Le 11-01-2010 à 16:22:01
Non, dix ans plus tard, quand c'est entré dans les mœurs, c'est trop tard. C'est ça le côté rigolo de la chose, faut intervenir dès le début, être réactif et attractif : deviner quel est le concept qui va se développer, et le mot qui sera aussi court, efficace, brillant que son équivalent anglais.
Au hasard, pourquoi "mouse" est devenue "souris", "chip" est devenue "puce" alors que le "bug" n'est pas devenu "cafard" ? De manière générale, cela dit, le matériel informatique comme electro-ménager a su se trouver des noms, peut-être parce qu'on a participé à l'invention (le Micral, premier micro-ordinateur à l'époque où MM. Apple et IBM n'étaient pas sortis des jupes de leurs mères) ?

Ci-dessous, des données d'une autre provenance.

Lemma od_set_keys {V : Type} (k : string) (v : V) (od : list (string * V)) :
  k ∈ od.*1 → (od_set k v od).*1 = od.*1.
Proof.
  induction od as [|[k0 v0] od IH]; cbn; [by rewrite elem_of_nil|].
  rewrite elem_of_cons. intros Hk.
  destruct (decide (k0 = k)) as [->|Hne]; cbn; [done|].
  rewrite IH; [done|]. by destruct Hk as [->|].
Qed.

Lemma od_get_Some_elem {V : Type} (k : string) (v : V) (od : list (string * V)) :
  od_get k od = Some v → (k, v) ∈ od.
Proof.
  induction od as [|[k0 v0] od IH]; cbn; [done|].
  destruct (decide (k0 = k)) as [->|Hne].
  - intros [= ->]. by left.
  - intros Hget. right. by apply IH.
Qed.

Lemma od_get_None {V : Type} (k : string) (od : list (string * V)) :
  od_get k od = None → k ∉ od.*1.
Proof.
  induction od as [|[k0 v0] od IH]; cbn; [intros _; apply not_elem_of_nil|].
  destruct (decide (k0 = k)) as [->|Hne]; [done|].
  intros Hget. rewrite not_elem_of_cons. split; [done|by apply IH].
Qed.

Lemma od_get_elem {V : Type} (k : string) (v : V) (od : list (string * V)) :
  NoDup od.*1 → (k, v) ∈ od → od_get k od = Some v.
Proof.
  induction od as [|[k0 v0] od IH]; cbn; [by rewrite elem_of_nil|].
  rewrite NoDup_cons, elem_of_cons. intros [Hk0 Hnd] [[= -> ->]|Hin].
  - by destruct (decide (k0 = k0)).
  - destruct (decide (k0 = k)) as [->|Hne]; [|by apply IH].
    destruct Hk0. apply list_elem_of_fmap. by exists (k, v).
Qed.

Lemma add_wf c key val :
  container_wf lower c → container_wf lower (add lower c key val).
Proof.
  intros [Hnd Hent]. unfold add.
  destruct (od_get (lower key) c) as [vals|] eqn:Hget.
  - pose proof (od_get_Some_elem _ _ _ Hget) as Hin.
    assert (Hk : lower key ∈ c.*1).
    { apply list_elem_of_fmap. by exists (lower key, vals). }
    split; [by rewrite od_set_keys|].
    intros kl vals' Hin'.
    assert (Hget' : od_get kl (od_set (lower key) (vals ++ [val]) c) = Some vals').
    { apply od_get_elem; [by rewrite od_set_keys|done]. }
    rewrite od_get_set in Hget'.
    destruct (decide (lower key = kl)) as [<-|Hne].
    + injection Hget' as <-. destruct (Hent _ _ Hin) as (key0 & rest & -> & Hlow).
      by exists key0, (rest ++ [val]).
    + apply Hent. by apply od_get_Some_elem.
  - pose proof (od_get_None _ _ Hget) as Hk.
    rewrite od_set_fresh by done. split.
    + rewrite fmap_app. apply NoDup_app. split; [done|]. split.
      * intros k Hin [->|[]%elem_of_nil]%elem_of_cons. done.
      * apply NoDup_singleton.
    + intros kl vals' [Hin|[= -> ->]%list_elem_of_singleton]%elem_of_app.
      * by apply Hent.
      * by exists key, [val].
Qed.

Lemma HTTPHeaderDict_wf fields : container_wf lower (HTTPHeaderDict lower fields).
Proof.
  unfold HTTPHeaderDict.
  assert (Hgen : ∀ c, container_wf lower c →
            container_wf lower (fold_left (λ c kv, add lower c kv.1 kv.2) fields c)).
  { induction fields as [|[key val] fields IH]; intros c Hc; cbn; [done|].
    apply IH. by apply add_wf. }
  apply Hgen. split; [constructor|]. intros kl vals []%elem_of_nil.
Qed.

(** The entry of a lowered name holds the name as first spelled and
    the values of all fields of that name, in the order received. *)
Lemma od_get_add (k : string) c key val :
  od_get k (add lower c key val) =
    if decide (lower key = k)
    then Some (match od_get k c with Some vals => vals ++ [val] | None => [key; val] end)
    else od_get k c.
Proof.
  unfold add. destruct (od_get (lower key) c) as [vals|] eqn:Hget;
    rewrite od_get_set; destruct (decide (lower key = k)) as [<-|]; by rewrite ?Hget.
Qed.
(** Lines 222-224 of [step]. *)
Definition update (x : R) (dq1_unit : array) : M GeopMover unit :=
  modify (fun s => set_ls_options
            (set_step (x * adaptive (ls_options s)
                       + (1 - adaptive (ls_options s)) * step_ (ls_options s))
               (ls_options s)) s) ;;;
  s <- get ;;
  q <- lift (add (beads_q s) (mul_scalar dq1_unit x)) ;;
  modify (set_beads_q q).

(** Lines 146-176 of [step]. *)
Definition bfgs_step (step : Z) : M GeopMover unit :=
  bfgs_init step ;;;
  s <- get ;;
  let u0 := pot_of (beads_q s) (cell s) in
  let du0 := neg (force_of (beads_q s) (cell s)) in
  r <- on_bfgsm (run BFGSMover_call
                   (BFGS (beads_q s) (BFGSMover.d (bfgsm s)) (u0, du0)
                      (invhessian s) (max_step s) (tolerance (ls_options s))
                      (grad_tol s) (iter (ls_options s)))) ;;
  let '(q, fx, d, h) := r in
  modify (set_beads_q q) ;;;
  modify (fun s => set_bfgsm (BFGSMover.set_d (Some d) (bfgsm s)) s) ;;;
  modify (set_invhessian h).

(** [GeopMover.step]; the timers and the printed traces are left out. *)
Definition step (n : Z) : M GeopMover unit :=
  s <- get ;;
  if String.eqb (mode s) "bfgs" then bfgs_step n
  else
    r <- line_search n ;;
    update (fst r) (snd r).

End WithForces.

End Geop.

(** ** Concrete instances used to exercise the statements *)

Module Examples.

Import Np.

(** A unit table with the undefined dimension and a time dimension. *)
Definition UnitMap_ex (dimension : string) : option (string -> option R) :=
  if String.eqb dimension "undefined" then
    Some (fun u => if String.eqb u "" then Some 1 else None)
  else if String.eqb dimension "time" then
    Some (fun u => if String.eqb u "" then Some 1
                   else if String.eqb u "atomic_unit" then Some 1
                   else if String.eqb u "femtosecond" then Some (41341373 / 1000000)
                   else None)
  else None.

(** A [dtype] applied to data that already has the type: [int] on an
    integer, [float] on a float. *)
Definition dtype_same : InputValue.callable := fun v => Ok v.

(** An optional field of undefined dimension declared with default [v]. *)
Definition field_holding (v : value) : InputValue.InputValue :=
  {| InputValue.base := InputValue.Input_init None None None (Some v);
     InputValue.type_ := dtype_same;
     InputValue.value_ := Some v;
     InputValue._valid := None |}.

(** The [mode] attribute of the socket input: a string among two options. *)
Definition mode_ex : InputValue.InputValue :=
  {| InputValue.base :=
       InputValue.Input_init
         (Some "Specifies whether the driver interface will listen onto a internet socket [inet] or onto a unix socket [unix]."%string)
         None None (Some (VStr "inet"));
     InputValue.type_ := dtype_same;
     InputValue.value_ := Some (VStr "inet");
     InputValue._valid := Some [VStr "unix"; VStr "inet"] |}.

(** A time field in femtoseconds. *)
Definition time_field : InputValue.InputValue :=
  {| InputValue.base :=
       InputValue.Input_init None (Some "time"%string) (Some "femtosecond"%string) None;
     InputValue.type_ := dtype_same;
     InputValue.value_ := None;
     InputValue._valid := None |}.

(** A socket input whose port holds [p]. *)
Definition socket_ex (p : Z) : ForceFields.InputFFSocket :=
  {| ForceFields.self_ :=
       InputValue.set_explicit true (InputValue.Input_init None None None None);
     ForceFields.name := field_holding (VStr "driver");
     ForceFields.pbc := field_holding (VBool true);
     ForceFields.mode := mode_ex;
     ForceFields.latency := field_holding (VFloat (1 / 100));
     ForceFields.address := field_holding (VStr "localhost");
     ForceFields.port := field_holding (VInt p);
     ForceFields.slots := field_holding (VInt 4);
     ForceFields.timeout := field_holding (VFloat 0) |}.
(** X13.  The sizes of the slices: every slice but the last has
    [len(files) // num_processes] files, the last has that many and the
    remainder of the division; so with more processes than files every
    process but the last gets no file and the last gets them all. *)
Theorem process_slices_sizes (files : list str) (num_processes : nat)
    (slices : list (list str)) :
  process_slices files num_processes = Return slices →
  (∀ i s, i < num_processes - 1 → slices !! i = Some s →
     length s = length files `div` num_processes) ∧
  (∀ s, slices !! (num_processes - 1) = Some s →
     length s = length files `div` num_processes
                + length files `mod` num_processes) ∧
  (length files < num_processes →
   slices = replicate (num_processes - 1) [] ++ [files]).
Proof.
  destruct num_processes as [|m]; [done|].
  pose proof (process_slices_pos files m) as Hpos. cbv zeta in Hpos.
  pose proof (Nat.div_mod (length files) (S m)) as Hdiv.
  pose proof (Nat.div_small (length files) (S m)) as Hsmall.
  pose proof (Nat.mod_upper_bound (length files) (S m)) as Hmod.
  remember (length files `div` S m) as chunk_size eqn:Hcs in *.
  clear Hcs. rewrite Hpos. clear Hpos. intros [= <-].
  replace (S m - 1) with m by lia.
  assert (Hlen : length (map (λ i, take chunk_size
                                     (drop (i * chunk_size) files)) (seq 0 m))
                 = m) by (by rewrite length_map, length_seq).
  split_and!.
  - intros i s Hi. rewrite lookup_app_l by lia.
    rewrite list_lookup_fmap, lookup_seq_lt by done. intros [= <-].
    rewrite length_take, length_drop. nia.
  - intros s. rewrite lookup_app_r by lia. rewrite Hlen, Nat.sub_diag.
    intros [= <-]. rewrite length_drop. nia.
  - intros Hfew. rewrite (Hsmall Hfew). f_equal.
    + erewrite map_ext by (intros i; by rewrite take_0).
      by rewrite map_const, length_seq.
    + by rewrite Nat.mul_0_r.
Qed.
(** * Service-request lifecycle of the Aqua Home backend

    A shallow embedding of [src/services/serviceRequests.service.ts]: the
    status-transition engine ([updateServiceRequestStatus]), the two
    validators and the synchronizer that the file defines next to it, the
    assignment and scheduling operations and the operator-side creation of
    installation service requests.  The store behind [fastify.db] is an
    explicit state; a thrown error is a result that leaves the store as it
    was at the throw. *)

From Stdlib Require Import ZArith String Ascii List Bool Lia.
From stdpp Require Import base decidable option strings gmap sorting.
Import ListNotations.
Open Scope string_scope.
Open Scope Z_scope.

(** ** Enumerations of [../types]

    The service file imports its enumerations from [../types], which is
    missing; each one is modelled below with the members that the service
    file and the specification name. *)

Module ServiceRequestStatus.

(** Modelled from the spec: the enum [ServiceRequestStatus] of [../types]
    (missing).  Its members are the seven statuses of the transition table,
    which are also the seven keys of the [Record<ServiceRequestStatus, ...>]
    literal in [updateServiceRequestStatus]: a [Record] over an enum has
    exactly one key per member. *)
Inductive t : Set :=
  | CREATED | ASSIGNED | SCHEDULED | IN_PROGRESS
  | PAYMENT_PENDING | COMPLETED | CANCELLED.
(** *** [_load_model_hard_set] *)
Definition _load_model_hard_set : M unit :=
  c <- config_attr "hf_model_id" ;;
  match hf_model_id c, model_path c with
  | Some id, _ => _load_pipeline (Some id) None None
  | None, Some path => _load_pipeline None (Some path) None
  | None, None =>
      match PIPELINE_MODEL_MAP (task_type c) with
      | Some id => _load_pipeline (Some id) None None
      | None => raise (KeyError "task_type")
      end
  end.

(** [if output_dir: save_images(images=images, output_dir=output_dir,
    auto_index=True)] *)
Definition save_if_requested (images : list Image) (output_dir : PyVal)
  : M unit :=
  if truthy output_dir then
    log (EvSaveImages images output_dir) ;;
    outside (save_images images output_dir)
  else ret tt.

(** *** [_generate_images_text2img] *)
Definition text2img_item (config : StableDiffusionInputConfig)
  (images : list Image) : M (list Image) :=
  c <- config_attr "generator" ;;
  p <- pipe_callable ;;
  let args :=
    Text2ImgArgs (params config) (height config) (width config)
      (generator c) in
  log (EvGenerate args) ;;
  pipeline_images <- outside (pipe_call p args) ;;
  ret (images ++ pipeline_images)%list.

Definition _generate_images_text2img (config : StableDiffusionInputConfig)
  (output_dir : PyVal) : M (list Image) :=
  let output_dir := pathify_strings E output_dir in
  _load_model_hard_set ;;
  images <- for_range (Z.to_nat (num_batches config))
              (text2img_item config) [] ;;
  save_if_requested images output_dir ;;
  ret images.

(** *** [_generate_images_img2img] *)
Definition img2img_item (config : StableDiffusionInputConfig)
  (images : list Image) : M (list Image) :=
  c <- config_attr "generator" ;;
  p <- pipe_callable ;;
  let args := Img2ImgArgs (params config) (image config) (generator c) in
  log (EvGenerate args) ;;
  pipeline_images <- outside (pipe_call p args) ;;
  ret (images ++ pipeline_images)%list.

Definition _generate_images_img2img (config : StableDiffusionInputConfig)
  (output_dir : PyVal) : M (list Image) :=
  let output_dir := pathify_strings E output_dir in
  _load_model_hard_set ;;
  images <- for_range (Z.to_nat (num_batches config))
              (img2img_item config) [] ;;
  save_if_requested images output_dir ;;
  ret images.
(** The first run of the effect for a user: it constructs a socket exactly
    when the user id is truthy and a non-empty token is stored. *)
Lemma websockets_commit_first (s : app) (tok : string) :
  effect_ws (ws_hook s) = None -> effect_userId (ws_hook s) = JUndefined ->
  token (env s) = Some tok ->
  websockets (env (commit s))
  = if truthy (userId_of s) && negb (String.eqb tok "")
    then (websockets (env s)
          ++ [{| ws_url := WS_BASE_URL ++ "/ws/notifications/?token=" ++ tok;
                 readyState := CONNECTING |}])%list
    else websockets (env s).
Proof.
  intros Hws Hdep Htok. unfold commit. rewrite Hdep.
  case_bool_decide as Hu; [now rewrite Hu|].
  unfold useWebSocket_cleanup, useWebSocket_effect, getAuthToken.
  rewrite Hws, Htok. simpl.
  destruct (truthy (userId_of s)); [|reflexivity]. simpl.
  destruct (String.eqb tok ""); reflexivity.
Qed.

(** X13: a login from the login form of a cold start, when every request
    succeeds: the token of the response is stored, the profile becomes the
    user, the fetched list becomes the store, the spinner is off and the
    notification centre shows. One socket is constructed, for the stored
    token, when the user id is truthy and the token is not empty; none
    otherwise. *)
Theorem login_success
    (tok0 : option string) (perm : permission) (email password tok : string)
    (profileData : jsobj) (d : notifications_data) (l : list jsobj) :
  no_token tok0 = true -> notificationsList d = inr l ->
  exists w,
    run [SubmitLogin email password;
         Settle 0 (Login_settled (Fulfilled tok));
         Settle 0 (Profile_settled (Fulfilled profileData));
         Settle 0 (Notifications_settled (Fulfilled d))] (mount tok0 perm) = Some w /\
    inflight w = [] /\
    token (env (app_state w)) = Some tok /\
    comp (app_state w)
    = {| user := Some profileData; notifications := l; loading := false;
         showNotifications := false; error := None |} /\
    shows_centre (app_state w) = true /\
    websockets (env (app_state w))
    = if truthy (get profileData "id") && negb (String.eqb tok "")
      then [{| ws_url := WS_BASE_URL ++ "/ws/notifications/?token=" ++ tok;
               readyState := CONNECTING |}]
      else [].
Proof.
  intros H0 Hd. rewrite (mount_cold _ _ H0).
  destruct perm; cbn; rewrite Hd; cbn;
    (eexists; split; [reflexivity|]; split; [reflexivity|]);
    unfold sync; cbn [app_state];
    (match goal with
     | |- context [commit (setLoading false (setNotifications l (commit ?s3)))] =>
         rewrite (commit_stable (setLoading false (setNotifications l (commit s3))))
           by exact (commit_synced s3)
     end);
    cbn; rewrite !token_commit, !comp_commit; cbn;
    (split; [reflexivity|]); (split; [reflexivity|]); (split; [reflexivity|]);
    rewrite (websockets_commit_first _ tok);
    try (rewrite ?token_commit; reflexivity);
    rewrite !commit_stable by reflexivity; reflexivity.
Qed.

Lemma login_success_witness :
  no_token None = true /\
  notificationsList (NDArray [sample_record 7 false]) = inr [sample_record 7 false] /\
  exists w,
    run [SubmitLogin "user@example.com" "secret";
         Settle 0 (Login_settled (Fulfilled "tok"));
         Settle 0 (Profile_settled (Fulfilled sample_profile));
         Settle 0 (Notifications_settled (Fulfilled (NDArray [sample_record 7 false])))]
        (mount None PermDenied) = Some w /\
    token (env (app_state w)) = Some "tok" /\
    store (app_state w) = [sample_record 7 false].
Proof.
  split; [reflexivity|]. split; [reflexivity|].
  destruct (login_success None PermDenied "user@example.com" "secret" "tok"
              sample_profile (NDArray [sample_record 7 false])
              [sample_record 7 false] eq_refl eq_refl)
    as (w & Hrun & _ & Htok & Hcomp & _).
  exists w. split; [exact Hrun|]. split; [exact Htok|].
  unfold store. now rewrite Hcomp.
Defined.

(** X14: a login that the gateway rejects: back on the login form with the
    message of the rejection, or "Login failed" when that message is empty;
    the stored token is what it was, no socket is constructed. *)
Theorem login_rejected
    (tok0 : option string) (perm : permission) (email password : string) (ex : exn) :
  no_token tok0 = true ->
  exists w,
    run [SubmitLogin email password; Settle 0 (Login_settled (Rejected ex))]
        (mount tok0 perm) = Some w /\
    inflight w = [] /\
    token (env (app_state w)) = tok0 /\
    comp (app_state w)
    = {| user := None; notifications := []; loading := false;
         showNotifications := false;
         error := Some (message_or ex "Login failed") |} /\
    websockets (env (app_state w)) = [] /\
    shows_login (app_state w) = true.
Proof.
  intros H0. rewrite (mount_cold _ _ H0).
  destruct perm; cbn;
    (eexists; split; [reflexivity|]; split; [reflexivity|]);
    unfold sync; cbn [app_state];
    rewrite !commit_stable by reflexivity; repeat split.
Qed.

Lemma login_rejected_witness :
  no_token None = true /\
  exists w,
    run [SubmitLogin "user@example.com" "wrong";
         Settle 0 (Login_settled (Rejected (Error "")))]
        (mount None PermDenied) = Some w /\
    error (comp (app_state w)) = Some "Login failed".
Proof.
  split; [reflexivity|].
  destruct (login_rejected None PermDenied "user@example.com" "wrong" (Error "") eq_refl)
    as (w & Hrun & _ & _ & Hcomp & _).
  exists w. split; [exact Hrun|]. now rewrite Hcomp.
Defined.



(** ** The socket effect, closing and signing out *)

(** X16: the effect of the hook constructs a socket exactly when [userId] is
    truthy and a non-empty token is stored. Without a truthy [userId] it
    does nothing at all; with one but without a token it only records the
    error "No authentication token"; otherwise the new socket is the last
    one, is CONNECTING, and its URL ends with the token. *)
Theorem effect_connects_iff (userId : jsval) (s : app) :
  (snd (useWebSocket_effect userId s) = None
   <-> truthy userId = false \/ no_token (getAuthToken s) = true) /\
  (truthy userId = false -> fst (useWebSocket_effect userId s) = s) /\
  (truthy userId = true -> no_token (getAuthToken s) = true ->
   fst (useWebSocket_effect userId s)
   = setConnectionError (Some "No authentication token") s) /\
  (forall tok, truthy userId = true -> getAuthToken s = Some tok -> tok <> "" ->
   snd (useWebSocket_effect userId s) = Some (length (websockets (env s))) /\
   websockets (env (fst (useWebSocket_effect userId s)))
   = (websockets (env s)
      ++ [{| ws_url := WS_BASE_URL ++ "/ws/notifications/?token=" ++ tok;
             readyState := CONNECTING |}])%list).
Proof.
  unfold useWebSocket_effect.
  destruct (truthy userId); simpl;
    [destruct (getAuthToken s) as [tok|] eqn:Et; simpl;
     [destruct (String.eqb tok "") eqn:Ee; simpl|]|].
  - split; [split; [now right | reflexivity]|].
    split; [discriminate|]. split; [reflexivity|].
    intros tok' _ [= <-] Hne. apply String.eqb_neq in Hne. congruence.
  - split; [split; [discriminate | intros [|]; discriminate]|].
    split; [discriminate|]. split; [discriminate|].
    intros tok' _ [= <-] _. split; reflexivity.
  - split; [split; [now right | reflexivity]|].
    split; [discriminate|]. split; [reflexivity|]. discriminate.
  - split; [split; [now left | reflexivity]|].
    split; [reflexivity|]. split; discriminate.
Qed.

Lemma effect_connects_iff_witness :
  let s := initial_app (Some "tok") PermGranted in
  truthy (JNum 1) = true /\ getAuthToken s = Some "tok" /\ "tok" <> "" /\
  snd (useWebSocket_effect (JNum 1) s) = Some 0%nat.
Proof.
  intros s.
  assert (Hne : "tok" <> "") by discriminate.
  split; [reflexivity|]. split; [reflexivity|]. split; [exact Hne|].
  exact (proj1 (proj2 (proj2 (proj2 (effect_connects_iff (JNum 1) s)))
                  "tok" eq_refl eq_refl Hne)).
Defined.

Lemma hook_commit (s : app) :
  exists ce uid ws,
    ws_hook (commit s)
    = hook_set_effect uid ws (hook_set_connectionError ce (ws_hook s)).
Proof.
  unfold commit. case_bool_decide.
  - destruct s as [? ? []]; cbn; eexists _, _, _; reflexivity.
  - unfold useWebSocket_cleanup, useWebSocket_effect.
    destruct (effect_ws _) as [h|];
      [destruct (readyState_of h s) as [[]|]|];
      (destruct (negb _); [|destruct (getAuthToken _) as [tok|];
                            [destruct (no_token (Some tok))|]]);
      destruct s as [? ? []]; cbn; eexists _, _, _; reflexivity.
Qed.

(** X17: a close event, for any socket the hook ever constructed: the hook shows
    disconnected and forgets its socket; a timer of 5000 ms is armed when
    the code is not 1000 and none when it is; the component's cells and the
    pending requests are untouched. *)
Theorem close_arms_by_code (w : world) (h : nat) (code : Z) (r : ready_state) :
  readyState_of h (app_state w) = Some r -> r <> CLOSED ->
  exists w',
    step (WsClose h code) w = Some w' /\
    inflight w' = inflight w /\
    comp (app_state w') = comp (app_state w) /\
    isConnected (ws_hook (app_state w')) = false /\
    socket (ws_hook (app_state w')) = None /\
    timers (env (app_state w'))
    = if (code =? 1000)%Z then timers (env (app_state w))
      else (timers (env (app_state w)) ++ [5000%Z])%list.
Proof.
  intros Hr Hopen. unfold step, handle. rewrite Hr.
  assert (Hgo : exists w',
            sync commit
              <$> Some (sync (fun s => ws_onclose code (set_readyState h CLOSED s)) w)
            = Some w' /\
            inflight w' = inflight w /\
            comp (app_state w') = comp (app_state w) /\
            isConnected (ws_hook (app_state w')) = false /\
            socket (ws_hook (app_state w')) = None /\
            timers (env (app_state w'))
            = if (code =? 1000)%Z then timers (env (app_state w))
              else (timers (env (app_state w)) ++ [5000%Z])%list).
  { eexists. split; [reflexivity|]. split; [reflexivity|]. simpl.
    rewrite comp_commit, timers_commit.
    destruct (hook_commit (ws_onclose code (set_readyState h CLOSED (app_state w))))
      as (ce & uid & ws & ->).
    unfold ws_onclose. destruct (code =? 1000)%Z; repeat split. }
  destruct r; try contradiction; exact Hgo.
Qed.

Pour revenir sur le "mèl" cher à G&G, la tendance "feignasse" consiste à franciser hativement l'orthographe des termes anglo-saxons : dévédé, par exemple. Alors que lui trouver un joli acronyme bien français (Disque Versatile Digital, par exemple) aurait été aussi facile.
Quoique en français on dit pas "Digital" mais "Numérique" parce que nous on compte pas sur nos doigts mais avec des chiffres.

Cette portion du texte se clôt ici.